> DIRECTIONS
Filter the lines below, keeping each one that holds "Hpol".

________________

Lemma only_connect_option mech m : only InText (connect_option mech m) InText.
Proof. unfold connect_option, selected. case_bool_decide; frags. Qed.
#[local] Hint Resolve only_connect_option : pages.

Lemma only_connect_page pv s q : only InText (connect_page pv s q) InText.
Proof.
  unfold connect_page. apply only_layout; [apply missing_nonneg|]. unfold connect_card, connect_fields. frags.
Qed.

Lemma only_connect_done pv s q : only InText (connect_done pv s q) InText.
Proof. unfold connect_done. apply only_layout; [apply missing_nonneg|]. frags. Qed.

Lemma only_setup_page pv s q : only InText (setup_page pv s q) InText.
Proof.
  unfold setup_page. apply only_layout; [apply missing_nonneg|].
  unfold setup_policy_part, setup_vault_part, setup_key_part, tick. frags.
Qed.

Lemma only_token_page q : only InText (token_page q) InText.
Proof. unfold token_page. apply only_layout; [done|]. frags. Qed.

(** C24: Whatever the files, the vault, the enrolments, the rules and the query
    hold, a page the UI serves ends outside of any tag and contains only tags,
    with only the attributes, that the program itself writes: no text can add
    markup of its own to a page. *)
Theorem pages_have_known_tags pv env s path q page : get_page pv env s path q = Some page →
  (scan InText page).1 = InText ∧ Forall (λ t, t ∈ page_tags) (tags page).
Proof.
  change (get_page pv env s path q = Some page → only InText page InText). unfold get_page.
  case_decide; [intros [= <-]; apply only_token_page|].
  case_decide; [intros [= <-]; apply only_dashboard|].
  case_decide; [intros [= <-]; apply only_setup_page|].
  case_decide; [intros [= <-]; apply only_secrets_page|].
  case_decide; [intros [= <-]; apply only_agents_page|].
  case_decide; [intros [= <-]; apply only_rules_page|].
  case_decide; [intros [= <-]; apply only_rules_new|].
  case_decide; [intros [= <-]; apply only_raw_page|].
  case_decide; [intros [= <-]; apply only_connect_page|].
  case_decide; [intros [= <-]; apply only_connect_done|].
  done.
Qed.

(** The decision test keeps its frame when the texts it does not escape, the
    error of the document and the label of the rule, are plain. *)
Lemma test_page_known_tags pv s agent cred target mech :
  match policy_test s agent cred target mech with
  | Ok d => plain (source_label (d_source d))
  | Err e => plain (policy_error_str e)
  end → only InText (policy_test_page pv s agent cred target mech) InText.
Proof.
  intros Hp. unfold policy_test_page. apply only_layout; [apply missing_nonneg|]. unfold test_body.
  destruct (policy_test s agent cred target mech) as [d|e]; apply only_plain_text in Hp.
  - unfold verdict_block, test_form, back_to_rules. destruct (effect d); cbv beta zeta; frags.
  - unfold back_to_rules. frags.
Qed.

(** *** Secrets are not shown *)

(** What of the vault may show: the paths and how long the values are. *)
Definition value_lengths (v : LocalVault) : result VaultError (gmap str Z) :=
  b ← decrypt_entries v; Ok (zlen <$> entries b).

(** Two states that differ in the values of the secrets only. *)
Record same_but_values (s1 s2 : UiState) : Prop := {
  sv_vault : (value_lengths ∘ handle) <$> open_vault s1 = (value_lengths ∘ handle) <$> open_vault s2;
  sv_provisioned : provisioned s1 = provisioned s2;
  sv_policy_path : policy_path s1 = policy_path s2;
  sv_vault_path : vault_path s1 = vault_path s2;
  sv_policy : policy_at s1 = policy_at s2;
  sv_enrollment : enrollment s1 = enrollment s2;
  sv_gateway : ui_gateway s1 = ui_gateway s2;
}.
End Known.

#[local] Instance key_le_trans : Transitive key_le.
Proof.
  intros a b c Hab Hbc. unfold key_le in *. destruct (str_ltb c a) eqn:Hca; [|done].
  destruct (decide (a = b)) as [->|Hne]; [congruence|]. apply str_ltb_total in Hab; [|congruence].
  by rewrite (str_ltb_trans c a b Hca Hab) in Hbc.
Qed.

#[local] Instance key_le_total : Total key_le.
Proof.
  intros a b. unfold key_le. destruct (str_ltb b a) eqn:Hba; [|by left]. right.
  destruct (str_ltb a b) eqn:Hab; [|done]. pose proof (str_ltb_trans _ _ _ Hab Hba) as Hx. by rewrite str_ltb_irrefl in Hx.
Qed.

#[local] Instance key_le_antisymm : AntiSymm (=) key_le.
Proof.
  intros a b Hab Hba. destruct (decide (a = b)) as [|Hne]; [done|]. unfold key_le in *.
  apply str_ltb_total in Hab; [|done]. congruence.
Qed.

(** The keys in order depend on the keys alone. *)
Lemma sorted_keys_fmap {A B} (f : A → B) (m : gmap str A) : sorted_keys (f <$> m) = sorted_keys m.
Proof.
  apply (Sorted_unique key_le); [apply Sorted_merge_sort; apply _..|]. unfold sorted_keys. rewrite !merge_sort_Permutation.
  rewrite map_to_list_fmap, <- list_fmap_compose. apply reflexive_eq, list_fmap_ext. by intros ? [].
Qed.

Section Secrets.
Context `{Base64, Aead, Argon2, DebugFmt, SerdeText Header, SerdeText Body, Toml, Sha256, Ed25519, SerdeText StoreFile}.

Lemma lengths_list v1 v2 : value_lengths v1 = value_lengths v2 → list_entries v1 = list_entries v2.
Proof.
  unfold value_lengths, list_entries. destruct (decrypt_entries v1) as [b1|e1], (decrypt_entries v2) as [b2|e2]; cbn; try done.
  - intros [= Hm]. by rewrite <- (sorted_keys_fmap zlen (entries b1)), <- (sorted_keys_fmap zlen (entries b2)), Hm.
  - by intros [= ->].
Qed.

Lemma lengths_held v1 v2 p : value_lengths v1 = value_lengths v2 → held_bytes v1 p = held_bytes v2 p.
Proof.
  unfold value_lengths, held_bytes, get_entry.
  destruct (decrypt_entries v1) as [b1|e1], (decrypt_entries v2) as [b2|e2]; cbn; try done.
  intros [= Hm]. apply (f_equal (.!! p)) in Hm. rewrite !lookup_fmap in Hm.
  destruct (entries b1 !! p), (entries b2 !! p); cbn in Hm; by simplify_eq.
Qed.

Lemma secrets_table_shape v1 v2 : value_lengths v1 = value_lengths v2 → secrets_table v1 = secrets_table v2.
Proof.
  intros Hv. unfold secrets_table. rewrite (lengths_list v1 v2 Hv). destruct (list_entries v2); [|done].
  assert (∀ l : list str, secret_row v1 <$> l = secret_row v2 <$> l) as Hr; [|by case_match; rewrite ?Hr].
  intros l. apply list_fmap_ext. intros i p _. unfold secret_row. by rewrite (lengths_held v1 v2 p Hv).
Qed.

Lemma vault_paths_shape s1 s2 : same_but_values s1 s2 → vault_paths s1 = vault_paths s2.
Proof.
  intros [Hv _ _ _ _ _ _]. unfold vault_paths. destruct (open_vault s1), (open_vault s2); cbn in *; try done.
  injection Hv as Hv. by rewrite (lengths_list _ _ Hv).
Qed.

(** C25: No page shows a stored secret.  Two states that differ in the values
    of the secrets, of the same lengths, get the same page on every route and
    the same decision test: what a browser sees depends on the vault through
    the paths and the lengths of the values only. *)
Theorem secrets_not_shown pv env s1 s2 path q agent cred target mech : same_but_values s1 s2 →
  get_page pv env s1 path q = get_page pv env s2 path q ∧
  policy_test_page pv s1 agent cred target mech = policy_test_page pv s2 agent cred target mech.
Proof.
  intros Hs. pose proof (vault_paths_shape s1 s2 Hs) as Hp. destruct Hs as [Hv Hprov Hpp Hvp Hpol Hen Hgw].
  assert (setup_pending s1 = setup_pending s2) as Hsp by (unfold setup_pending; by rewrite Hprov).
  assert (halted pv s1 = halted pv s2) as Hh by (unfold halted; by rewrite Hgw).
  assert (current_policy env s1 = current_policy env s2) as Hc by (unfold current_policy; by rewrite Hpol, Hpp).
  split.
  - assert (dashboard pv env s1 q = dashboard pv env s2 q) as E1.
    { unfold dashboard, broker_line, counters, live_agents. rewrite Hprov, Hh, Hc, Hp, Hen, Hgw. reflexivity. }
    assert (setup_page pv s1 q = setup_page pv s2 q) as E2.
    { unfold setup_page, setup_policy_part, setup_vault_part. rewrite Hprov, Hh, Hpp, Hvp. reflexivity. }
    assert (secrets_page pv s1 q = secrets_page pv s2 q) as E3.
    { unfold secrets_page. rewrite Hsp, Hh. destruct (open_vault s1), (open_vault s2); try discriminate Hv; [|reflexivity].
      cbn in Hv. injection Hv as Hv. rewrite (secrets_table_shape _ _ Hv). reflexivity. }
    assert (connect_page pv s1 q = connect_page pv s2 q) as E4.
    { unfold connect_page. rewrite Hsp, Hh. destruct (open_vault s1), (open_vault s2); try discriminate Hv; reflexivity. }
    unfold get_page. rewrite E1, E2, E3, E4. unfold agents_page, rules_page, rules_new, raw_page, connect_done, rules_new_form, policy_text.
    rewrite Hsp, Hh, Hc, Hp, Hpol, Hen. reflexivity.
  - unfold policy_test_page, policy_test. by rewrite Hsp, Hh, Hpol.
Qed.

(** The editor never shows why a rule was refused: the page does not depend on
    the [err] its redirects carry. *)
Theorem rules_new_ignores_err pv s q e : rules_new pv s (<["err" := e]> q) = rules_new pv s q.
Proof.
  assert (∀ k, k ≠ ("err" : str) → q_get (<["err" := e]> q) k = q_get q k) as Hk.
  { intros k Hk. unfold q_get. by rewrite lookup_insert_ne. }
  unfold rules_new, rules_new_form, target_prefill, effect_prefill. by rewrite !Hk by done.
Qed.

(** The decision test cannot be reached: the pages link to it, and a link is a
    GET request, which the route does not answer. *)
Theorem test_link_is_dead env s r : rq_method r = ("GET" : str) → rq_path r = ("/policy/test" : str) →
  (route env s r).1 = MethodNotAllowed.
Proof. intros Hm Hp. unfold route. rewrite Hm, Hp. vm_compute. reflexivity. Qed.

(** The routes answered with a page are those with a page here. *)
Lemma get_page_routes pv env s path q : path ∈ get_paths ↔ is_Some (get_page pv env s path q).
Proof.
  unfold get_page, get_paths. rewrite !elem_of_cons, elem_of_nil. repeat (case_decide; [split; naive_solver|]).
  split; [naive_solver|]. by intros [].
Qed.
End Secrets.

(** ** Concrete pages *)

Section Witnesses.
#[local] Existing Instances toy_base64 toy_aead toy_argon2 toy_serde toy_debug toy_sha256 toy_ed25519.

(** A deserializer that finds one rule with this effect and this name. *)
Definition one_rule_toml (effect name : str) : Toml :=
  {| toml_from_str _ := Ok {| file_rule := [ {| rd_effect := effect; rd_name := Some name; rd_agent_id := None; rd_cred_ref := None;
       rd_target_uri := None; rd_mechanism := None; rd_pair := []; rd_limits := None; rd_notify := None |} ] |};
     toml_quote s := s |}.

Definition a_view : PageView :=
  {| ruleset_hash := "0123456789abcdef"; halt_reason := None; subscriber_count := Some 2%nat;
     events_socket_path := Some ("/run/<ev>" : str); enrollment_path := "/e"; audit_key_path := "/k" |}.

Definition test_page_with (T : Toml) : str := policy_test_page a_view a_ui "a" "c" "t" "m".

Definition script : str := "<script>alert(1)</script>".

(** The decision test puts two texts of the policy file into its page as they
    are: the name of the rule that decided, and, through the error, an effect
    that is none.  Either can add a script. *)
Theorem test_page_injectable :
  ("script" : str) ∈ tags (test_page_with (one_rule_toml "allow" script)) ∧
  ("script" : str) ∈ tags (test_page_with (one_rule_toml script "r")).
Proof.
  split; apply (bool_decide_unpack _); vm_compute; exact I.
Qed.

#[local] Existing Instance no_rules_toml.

________________

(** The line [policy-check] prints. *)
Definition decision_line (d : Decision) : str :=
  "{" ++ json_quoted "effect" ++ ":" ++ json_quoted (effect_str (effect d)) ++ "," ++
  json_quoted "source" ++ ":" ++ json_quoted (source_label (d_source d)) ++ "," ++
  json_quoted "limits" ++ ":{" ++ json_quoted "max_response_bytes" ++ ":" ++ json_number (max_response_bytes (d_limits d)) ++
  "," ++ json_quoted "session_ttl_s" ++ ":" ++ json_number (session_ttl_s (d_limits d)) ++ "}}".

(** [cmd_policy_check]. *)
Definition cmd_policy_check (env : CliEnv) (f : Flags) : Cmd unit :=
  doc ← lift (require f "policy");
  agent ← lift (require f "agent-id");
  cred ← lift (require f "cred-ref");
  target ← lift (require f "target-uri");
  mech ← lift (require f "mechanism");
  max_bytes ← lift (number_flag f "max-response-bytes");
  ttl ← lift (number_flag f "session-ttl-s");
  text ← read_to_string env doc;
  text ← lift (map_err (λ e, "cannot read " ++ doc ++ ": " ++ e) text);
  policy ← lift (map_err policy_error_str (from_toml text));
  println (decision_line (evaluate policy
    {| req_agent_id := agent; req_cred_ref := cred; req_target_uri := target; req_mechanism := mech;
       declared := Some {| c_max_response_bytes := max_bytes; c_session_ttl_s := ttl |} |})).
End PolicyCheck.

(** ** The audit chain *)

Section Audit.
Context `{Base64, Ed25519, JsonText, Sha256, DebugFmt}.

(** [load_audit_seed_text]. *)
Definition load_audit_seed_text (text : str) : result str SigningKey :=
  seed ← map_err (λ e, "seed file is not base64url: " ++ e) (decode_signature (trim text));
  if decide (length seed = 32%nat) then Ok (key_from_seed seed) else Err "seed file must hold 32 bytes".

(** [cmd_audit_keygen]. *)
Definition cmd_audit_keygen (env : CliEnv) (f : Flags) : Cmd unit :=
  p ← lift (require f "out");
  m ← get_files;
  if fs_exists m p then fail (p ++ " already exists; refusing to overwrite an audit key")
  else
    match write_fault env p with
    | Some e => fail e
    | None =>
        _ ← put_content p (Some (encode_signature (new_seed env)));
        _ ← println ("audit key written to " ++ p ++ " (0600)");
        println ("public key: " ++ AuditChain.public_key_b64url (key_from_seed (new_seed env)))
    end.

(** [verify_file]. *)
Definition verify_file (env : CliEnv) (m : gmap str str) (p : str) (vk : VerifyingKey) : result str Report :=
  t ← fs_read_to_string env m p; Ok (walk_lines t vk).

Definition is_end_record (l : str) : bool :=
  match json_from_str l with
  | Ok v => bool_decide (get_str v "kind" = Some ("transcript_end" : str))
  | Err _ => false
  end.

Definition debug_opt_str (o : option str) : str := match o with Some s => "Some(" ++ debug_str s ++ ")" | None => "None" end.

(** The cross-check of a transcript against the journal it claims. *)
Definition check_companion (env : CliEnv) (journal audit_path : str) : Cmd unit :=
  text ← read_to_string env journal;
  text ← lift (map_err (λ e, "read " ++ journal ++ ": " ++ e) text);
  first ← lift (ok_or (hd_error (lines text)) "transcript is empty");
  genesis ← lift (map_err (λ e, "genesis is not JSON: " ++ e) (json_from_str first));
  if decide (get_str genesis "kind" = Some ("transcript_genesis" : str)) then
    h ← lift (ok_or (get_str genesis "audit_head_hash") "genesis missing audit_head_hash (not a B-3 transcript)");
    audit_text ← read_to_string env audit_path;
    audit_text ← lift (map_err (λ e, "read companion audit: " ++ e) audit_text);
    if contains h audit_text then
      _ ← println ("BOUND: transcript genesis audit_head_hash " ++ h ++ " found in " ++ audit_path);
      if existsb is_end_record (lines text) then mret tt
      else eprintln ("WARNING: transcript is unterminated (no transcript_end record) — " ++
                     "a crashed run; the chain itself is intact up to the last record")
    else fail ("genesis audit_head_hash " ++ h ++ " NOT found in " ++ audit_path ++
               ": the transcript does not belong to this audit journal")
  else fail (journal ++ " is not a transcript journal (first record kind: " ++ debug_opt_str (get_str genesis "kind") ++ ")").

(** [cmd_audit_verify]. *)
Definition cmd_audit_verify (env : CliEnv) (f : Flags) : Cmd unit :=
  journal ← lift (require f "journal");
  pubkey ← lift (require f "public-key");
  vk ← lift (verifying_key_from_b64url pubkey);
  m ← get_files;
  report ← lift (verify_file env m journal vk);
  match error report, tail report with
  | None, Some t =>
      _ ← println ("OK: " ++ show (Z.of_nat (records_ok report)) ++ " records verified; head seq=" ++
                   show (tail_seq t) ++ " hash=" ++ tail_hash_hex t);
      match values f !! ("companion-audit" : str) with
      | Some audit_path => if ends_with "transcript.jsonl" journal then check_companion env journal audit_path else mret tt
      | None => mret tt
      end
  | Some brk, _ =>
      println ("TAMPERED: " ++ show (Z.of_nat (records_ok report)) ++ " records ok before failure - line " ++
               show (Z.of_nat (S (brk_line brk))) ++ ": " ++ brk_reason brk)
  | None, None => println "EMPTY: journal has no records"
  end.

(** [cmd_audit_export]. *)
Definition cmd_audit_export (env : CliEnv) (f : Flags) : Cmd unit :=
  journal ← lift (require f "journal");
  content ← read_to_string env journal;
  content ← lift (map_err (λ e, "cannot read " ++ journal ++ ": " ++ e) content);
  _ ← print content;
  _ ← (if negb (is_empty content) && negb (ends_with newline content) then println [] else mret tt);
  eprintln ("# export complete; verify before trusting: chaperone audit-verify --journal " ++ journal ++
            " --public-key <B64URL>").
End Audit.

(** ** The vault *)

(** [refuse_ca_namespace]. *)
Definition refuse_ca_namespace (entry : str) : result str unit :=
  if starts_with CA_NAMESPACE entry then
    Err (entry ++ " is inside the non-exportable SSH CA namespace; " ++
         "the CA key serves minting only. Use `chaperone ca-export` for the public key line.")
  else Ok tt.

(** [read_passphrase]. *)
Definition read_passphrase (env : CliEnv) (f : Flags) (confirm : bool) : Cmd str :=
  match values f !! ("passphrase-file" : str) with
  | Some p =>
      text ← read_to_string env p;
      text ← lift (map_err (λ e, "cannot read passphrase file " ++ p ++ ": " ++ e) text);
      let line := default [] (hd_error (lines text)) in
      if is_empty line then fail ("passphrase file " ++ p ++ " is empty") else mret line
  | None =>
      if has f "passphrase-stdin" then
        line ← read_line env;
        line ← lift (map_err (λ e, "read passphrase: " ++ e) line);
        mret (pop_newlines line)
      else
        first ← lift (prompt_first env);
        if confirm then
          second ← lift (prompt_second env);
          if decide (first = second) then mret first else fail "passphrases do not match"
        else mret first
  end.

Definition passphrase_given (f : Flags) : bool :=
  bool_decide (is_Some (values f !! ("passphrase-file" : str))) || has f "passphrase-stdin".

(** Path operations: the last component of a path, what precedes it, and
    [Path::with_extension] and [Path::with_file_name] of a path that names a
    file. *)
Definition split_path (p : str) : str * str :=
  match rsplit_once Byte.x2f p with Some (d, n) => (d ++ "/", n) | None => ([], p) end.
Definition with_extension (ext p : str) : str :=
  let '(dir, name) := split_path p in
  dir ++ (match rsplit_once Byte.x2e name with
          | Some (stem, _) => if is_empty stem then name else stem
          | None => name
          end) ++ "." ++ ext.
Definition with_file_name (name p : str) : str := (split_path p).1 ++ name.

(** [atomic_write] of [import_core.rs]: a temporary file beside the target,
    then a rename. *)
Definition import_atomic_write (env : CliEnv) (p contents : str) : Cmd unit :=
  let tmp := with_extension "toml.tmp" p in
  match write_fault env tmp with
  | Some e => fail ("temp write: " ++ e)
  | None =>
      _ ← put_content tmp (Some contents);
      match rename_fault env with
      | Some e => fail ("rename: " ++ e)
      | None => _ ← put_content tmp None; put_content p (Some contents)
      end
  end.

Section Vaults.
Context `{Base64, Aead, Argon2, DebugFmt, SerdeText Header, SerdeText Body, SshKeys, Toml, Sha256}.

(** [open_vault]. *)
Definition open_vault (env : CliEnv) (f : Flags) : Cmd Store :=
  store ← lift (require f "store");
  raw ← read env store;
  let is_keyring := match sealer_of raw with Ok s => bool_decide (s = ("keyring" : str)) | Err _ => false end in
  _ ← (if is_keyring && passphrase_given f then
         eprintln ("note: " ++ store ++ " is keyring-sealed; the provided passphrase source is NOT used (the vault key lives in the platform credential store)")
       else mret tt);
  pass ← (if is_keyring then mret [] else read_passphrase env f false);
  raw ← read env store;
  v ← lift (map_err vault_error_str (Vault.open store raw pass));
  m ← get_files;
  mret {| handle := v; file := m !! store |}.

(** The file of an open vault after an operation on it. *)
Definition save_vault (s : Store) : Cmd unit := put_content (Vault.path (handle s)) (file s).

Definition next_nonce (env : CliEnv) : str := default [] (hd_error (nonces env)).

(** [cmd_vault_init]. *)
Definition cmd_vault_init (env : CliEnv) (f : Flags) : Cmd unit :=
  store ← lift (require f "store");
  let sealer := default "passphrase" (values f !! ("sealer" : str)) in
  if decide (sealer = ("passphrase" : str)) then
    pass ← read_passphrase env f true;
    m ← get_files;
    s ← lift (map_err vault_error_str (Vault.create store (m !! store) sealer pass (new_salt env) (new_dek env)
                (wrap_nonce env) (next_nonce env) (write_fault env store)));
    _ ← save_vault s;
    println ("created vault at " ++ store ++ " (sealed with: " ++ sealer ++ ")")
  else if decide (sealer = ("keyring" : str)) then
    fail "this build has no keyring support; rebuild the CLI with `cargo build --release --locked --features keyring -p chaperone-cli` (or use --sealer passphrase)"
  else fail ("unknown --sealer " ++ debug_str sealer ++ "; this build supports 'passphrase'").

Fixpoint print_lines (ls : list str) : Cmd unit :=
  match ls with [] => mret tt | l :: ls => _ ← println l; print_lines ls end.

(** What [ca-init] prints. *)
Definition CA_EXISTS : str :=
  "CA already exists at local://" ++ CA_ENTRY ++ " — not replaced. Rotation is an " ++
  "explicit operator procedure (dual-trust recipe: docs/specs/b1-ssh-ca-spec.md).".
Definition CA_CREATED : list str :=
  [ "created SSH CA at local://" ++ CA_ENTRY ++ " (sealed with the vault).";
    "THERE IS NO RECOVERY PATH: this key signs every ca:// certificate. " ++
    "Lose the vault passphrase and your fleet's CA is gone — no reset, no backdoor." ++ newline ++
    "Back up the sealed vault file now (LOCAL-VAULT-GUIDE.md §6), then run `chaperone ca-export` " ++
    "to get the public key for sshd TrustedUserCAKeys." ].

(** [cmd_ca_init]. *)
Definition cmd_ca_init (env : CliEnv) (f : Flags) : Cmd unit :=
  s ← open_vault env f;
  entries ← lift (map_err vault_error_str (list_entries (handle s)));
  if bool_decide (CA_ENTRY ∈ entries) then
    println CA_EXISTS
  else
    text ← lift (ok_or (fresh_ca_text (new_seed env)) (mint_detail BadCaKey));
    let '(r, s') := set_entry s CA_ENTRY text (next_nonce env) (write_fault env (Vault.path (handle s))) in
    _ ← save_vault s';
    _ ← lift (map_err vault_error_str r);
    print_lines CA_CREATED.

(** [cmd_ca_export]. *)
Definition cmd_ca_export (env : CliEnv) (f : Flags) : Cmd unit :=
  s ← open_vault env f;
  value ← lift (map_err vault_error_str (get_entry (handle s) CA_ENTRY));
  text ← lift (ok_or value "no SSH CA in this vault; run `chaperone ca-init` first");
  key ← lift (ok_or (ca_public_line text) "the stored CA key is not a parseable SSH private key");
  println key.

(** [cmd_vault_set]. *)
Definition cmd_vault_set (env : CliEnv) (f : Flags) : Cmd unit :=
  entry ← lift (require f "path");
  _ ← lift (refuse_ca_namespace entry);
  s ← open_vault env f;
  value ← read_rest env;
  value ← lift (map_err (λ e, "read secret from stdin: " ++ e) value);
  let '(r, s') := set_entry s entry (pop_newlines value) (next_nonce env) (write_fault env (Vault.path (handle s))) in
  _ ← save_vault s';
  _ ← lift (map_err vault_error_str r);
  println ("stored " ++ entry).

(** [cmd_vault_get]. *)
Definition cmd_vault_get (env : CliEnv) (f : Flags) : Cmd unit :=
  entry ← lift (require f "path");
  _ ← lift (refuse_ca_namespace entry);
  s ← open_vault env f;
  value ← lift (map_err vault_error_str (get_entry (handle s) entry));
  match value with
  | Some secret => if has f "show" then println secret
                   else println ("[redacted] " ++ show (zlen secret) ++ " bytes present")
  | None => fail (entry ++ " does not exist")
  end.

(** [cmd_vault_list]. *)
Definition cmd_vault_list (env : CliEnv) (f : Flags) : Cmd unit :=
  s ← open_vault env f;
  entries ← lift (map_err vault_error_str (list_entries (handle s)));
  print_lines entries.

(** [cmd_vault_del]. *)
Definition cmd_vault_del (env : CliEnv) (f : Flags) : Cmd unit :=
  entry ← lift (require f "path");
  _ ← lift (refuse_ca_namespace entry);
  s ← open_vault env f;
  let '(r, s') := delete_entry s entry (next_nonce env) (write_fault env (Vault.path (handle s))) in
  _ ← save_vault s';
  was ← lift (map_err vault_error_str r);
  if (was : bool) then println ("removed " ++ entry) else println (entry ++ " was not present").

________________

> RESULT
  intros Hs. pose proof (vault_paths_shape s1 s2 Hs) as Hp. destruct Hs as [Hv Hprov Hpp Hvp Hpol Hen Hgw].
  assert (current_policy env s1 = current_policy env s2) as Hc by (unfold current_policy; by rewrite Hpol, Hpp).
    rewrite Hsp, Hh, Hc, Hp, Hpol, Hen. reflexivity.
  - unfold policy_test_page, policy_test. by rewrite Hsp, Hh, Hpol.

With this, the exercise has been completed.